### Exercise objective:
All lines after the one containing "obind (Marshal_map tmp) (fun jz =>" are needed, along with that line itself. Please repeat them exactly through the end of the entries.

● ● ● ● ●

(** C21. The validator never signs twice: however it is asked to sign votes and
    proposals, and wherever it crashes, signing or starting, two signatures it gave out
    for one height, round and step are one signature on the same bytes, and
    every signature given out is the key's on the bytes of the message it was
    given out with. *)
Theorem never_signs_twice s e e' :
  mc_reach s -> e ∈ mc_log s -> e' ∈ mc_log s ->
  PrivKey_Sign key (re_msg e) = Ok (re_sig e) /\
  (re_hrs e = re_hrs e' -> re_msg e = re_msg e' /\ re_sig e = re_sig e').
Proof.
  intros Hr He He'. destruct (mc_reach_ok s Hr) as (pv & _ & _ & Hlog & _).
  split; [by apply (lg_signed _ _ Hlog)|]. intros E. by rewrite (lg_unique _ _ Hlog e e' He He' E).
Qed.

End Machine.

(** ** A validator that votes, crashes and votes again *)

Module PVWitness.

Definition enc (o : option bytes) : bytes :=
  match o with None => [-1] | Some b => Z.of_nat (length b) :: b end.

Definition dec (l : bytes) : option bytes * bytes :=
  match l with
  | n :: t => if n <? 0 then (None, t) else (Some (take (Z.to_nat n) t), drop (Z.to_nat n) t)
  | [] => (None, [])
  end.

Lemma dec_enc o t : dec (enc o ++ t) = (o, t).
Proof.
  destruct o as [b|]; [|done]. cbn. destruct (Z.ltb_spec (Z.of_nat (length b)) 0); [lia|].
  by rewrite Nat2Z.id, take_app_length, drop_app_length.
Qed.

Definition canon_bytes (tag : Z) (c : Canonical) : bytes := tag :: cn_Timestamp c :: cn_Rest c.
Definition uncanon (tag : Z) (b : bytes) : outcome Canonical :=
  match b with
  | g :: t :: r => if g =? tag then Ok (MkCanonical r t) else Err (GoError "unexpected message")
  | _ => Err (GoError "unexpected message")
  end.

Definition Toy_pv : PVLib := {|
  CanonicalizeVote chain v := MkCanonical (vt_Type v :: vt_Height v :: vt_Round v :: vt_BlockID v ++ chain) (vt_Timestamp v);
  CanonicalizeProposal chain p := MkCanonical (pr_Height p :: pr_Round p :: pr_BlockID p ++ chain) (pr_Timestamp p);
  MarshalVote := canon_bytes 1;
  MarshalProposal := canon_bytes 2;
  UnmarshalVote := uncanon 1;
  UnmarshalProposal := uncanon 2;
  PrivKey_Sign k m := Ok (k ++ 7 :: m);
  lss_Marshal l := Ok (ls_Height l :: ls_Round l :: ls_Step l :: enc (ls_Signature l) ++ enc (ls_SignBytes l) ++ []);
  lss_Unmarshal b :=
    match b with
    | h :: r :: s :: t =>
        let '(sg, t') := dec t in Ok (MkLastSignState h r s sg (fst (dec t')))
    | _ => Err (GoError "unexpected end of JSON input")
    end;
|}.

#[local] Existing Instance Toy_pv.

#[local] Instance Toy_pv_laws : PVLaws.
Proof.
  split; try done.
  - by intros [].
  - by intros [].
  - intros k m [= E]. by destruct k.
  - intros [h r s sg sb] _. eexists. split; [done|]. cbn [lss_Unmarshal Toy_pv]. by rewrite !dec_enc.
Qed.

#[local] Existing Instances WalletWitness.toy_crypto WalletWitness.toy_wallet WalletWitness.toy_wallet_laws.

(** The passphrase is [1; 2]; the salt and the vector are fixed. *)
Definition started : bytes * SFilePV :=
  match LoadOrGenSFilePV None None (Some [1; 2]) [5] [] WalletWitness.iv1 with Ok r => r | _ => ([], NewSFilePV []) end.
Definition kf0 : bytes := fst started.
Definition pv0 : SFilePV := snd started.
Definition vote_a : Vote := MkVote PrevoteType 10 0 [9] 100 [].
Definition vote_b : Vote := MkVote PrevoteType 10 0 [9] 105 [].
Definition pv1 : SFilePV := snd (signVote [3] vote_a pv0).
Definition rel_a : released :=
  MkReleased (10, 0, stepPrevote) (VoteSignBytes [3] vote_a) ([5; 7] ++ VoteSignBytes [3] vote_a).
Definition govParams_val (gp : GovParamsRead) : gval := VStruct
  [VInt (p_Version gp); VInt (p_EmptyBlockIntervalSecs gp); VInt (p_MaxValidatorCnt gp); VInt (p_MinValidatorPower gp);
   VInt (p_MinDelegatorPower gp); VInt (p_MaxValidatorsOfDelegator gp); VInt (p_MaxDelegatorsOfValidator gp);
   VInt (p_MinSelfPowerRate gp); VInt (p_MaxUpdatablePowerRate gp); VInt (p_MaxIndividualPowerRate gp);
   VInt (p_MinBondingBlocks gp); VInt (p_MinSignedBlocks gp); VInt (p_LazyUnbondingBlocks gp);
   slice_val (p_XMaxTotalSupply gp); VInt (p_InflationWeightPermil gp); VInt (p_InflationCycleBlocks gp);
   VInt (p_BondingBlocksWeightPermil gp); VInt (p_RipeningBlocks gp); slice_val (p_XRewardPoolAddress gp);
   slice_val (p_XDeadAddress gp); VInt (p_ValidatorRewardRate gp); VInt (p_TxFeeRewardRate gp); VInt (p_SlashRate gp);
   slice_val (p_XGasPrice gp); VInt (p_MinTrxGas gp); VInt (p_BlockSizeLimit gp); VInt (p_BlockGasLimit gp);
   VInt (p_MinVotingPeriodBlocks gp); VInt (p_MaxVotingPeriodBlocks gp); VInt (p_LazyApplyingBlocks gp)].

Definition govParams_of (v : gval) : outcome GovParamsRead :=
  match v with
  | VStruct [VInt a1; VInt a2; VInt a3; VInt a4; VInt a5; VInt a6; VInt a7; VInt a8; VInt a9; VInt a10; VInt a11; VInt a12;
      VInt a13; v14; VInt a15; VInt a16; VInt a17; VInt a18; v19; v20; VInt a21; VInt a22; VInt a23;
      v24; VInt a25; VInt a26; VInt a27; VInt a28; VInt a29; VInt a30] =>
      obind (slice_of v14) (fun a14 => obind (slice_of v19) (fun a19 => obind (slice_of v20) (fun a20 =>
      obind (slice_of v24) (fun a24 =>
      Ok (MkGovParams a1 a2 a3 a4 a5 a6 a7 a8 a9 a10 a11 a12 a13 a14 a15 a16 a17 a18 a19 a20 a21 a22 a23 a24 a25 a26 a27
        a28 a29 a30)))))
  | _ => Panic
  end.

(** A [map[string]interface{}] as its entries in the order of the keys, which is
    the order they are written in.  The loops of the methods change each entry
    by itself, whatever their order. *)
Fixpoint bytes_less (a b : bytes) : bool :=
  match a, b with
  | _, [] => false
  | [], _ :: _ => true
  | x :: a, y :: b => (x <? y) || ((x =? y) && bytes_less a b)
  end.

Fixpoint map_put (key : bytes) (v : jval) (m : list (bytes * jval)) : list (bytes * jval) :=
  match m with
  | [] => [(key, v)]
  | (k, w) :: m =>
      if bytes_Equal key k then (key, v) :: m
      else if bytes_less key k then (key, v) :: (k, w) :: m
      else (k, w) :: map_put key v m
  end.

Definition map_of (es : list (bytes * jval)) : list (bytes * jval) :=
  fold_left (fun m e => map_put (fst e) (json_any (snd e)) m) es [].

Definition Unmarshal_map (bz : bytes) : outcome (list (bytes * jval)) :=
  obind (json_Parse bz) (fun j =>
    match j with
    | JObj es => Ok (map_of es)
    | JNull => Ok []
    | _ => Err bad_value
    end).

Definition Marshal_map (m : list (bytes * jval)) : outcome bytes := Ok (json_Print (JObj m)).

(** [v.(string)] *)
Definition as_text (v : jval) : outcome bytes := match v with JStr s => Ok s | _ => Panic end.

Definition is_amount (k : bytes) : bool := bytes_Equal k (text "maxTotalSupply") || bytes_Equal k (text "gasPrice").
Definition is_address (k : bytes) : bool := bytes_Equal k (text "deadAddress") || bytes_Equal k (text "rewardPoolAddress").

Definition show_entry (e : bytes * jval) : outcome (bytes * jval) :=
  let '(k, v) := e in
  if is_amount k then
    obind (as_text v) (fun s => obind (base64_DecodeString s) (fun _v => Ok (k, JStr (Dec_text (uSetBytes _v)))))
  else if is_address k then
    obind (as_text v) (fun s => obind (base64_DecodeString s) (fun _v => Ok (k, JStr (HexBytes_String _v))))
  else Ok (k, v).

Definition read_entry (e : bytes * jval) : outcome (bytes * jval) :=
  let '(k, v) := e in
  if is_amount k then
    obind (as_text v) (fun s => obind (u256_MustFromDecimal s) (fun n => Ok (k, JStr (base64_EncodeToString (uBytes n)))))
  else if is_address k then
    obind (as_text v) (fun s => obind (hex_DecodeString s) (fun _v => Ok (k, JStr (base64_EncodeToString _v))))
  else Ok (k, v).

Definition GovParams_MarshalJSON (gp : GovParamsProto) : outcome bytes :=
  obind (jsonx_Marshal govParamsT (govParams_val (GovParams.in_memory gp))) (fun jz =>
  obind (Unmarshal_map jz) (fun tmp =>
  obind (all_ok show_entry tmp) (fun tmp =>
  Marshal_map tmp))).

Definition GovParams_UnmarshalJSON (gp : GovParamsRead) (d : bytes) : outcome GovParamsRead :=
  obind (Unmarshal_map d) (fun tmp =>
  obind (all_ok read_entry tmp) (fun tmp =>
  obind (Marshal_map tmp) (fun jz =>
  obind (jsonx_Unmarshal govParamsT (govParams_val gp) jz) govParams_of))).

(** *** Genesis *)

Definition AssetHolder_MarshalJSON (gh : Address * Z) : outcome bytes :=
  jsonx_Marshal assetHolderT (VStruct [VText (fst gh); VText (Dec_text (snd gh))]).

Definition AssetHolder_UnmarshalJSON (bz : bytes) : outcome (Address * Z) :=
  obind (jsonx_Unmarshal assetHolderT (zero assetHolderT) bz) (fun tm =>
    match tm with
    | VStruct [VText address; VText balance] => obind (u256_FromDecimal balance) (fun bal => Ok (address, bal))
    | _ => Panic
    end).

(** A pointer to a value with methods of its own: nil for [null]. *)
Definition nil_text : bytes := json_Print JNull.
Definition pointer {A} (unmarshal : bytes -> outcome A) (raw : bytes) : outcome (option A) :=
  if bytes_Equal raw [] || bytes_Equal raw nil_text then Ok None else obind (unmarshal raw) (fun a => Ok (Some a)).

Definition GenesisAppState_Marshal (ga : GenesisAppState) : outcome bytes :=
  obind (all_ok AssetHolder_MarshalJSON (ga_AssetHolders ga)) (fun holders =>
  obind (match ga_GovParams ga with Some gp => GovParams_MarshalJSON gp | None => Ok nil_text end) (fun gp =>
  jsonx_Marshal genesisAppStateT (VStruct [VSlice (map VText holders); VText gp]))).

● ● ● ● ●

### Solved exercise:
  obind (Marshal_map tmp) (fun jz =>
  obind (jsonx_Unmarshal govParamsT (govParams_val gp) jz) govParams_of))).

(** *** Genesis *)

Definition AssetHolder_MarshalJSON (gh : Address * Z) : outcome bytes :=
  jsonx_Marshal assetHolderT (VStruct [VText (fst gh); VText (Dec_text (snd gh))]).

Definition AssetHolder_UnmarshalJSON (bz : bytes) : outcome (Address * Z) :=
  obind (jsonx_Unmarshal assetHolderT (zero assetHolderT) bz) (fun tm =>
    match tm with
    | VStruct [VText address; VText balance] => obind (u256_FromDecimal balance) (fun bal => Ok (address, bal))
    | _ => Panic
    end).

(** A pointer to a value with methods of its own: nil for [null]. *)
Definition nil_text : bytes := json_Print JNull.
Definition pointer {A} (unmarshal : bytes -> outcome A) (raw : bytes) : outcome (option A) :=
  if bytes_Equal raw [] || bytes_Equal raw nil_text then Ok None else obind (unmarshal raw) (fun a => Ok (Some a)).

Definition GenesisAppState_Marshal (ga : GenesisAppState) : outcome bytes :=
  obind (all_ok AssetHolder_MarshalJSON (ga_AssetHolders ga)) (fun holders =>
  obind (match ga_GovParams ga with Some gp => GovParams_MarshalJSON gp | None => Ok nil_text end) (fun gp =>
  jsonx_Marshal genesisAppStateT (VStruct [VSlice (map VText holders); VText gp]))).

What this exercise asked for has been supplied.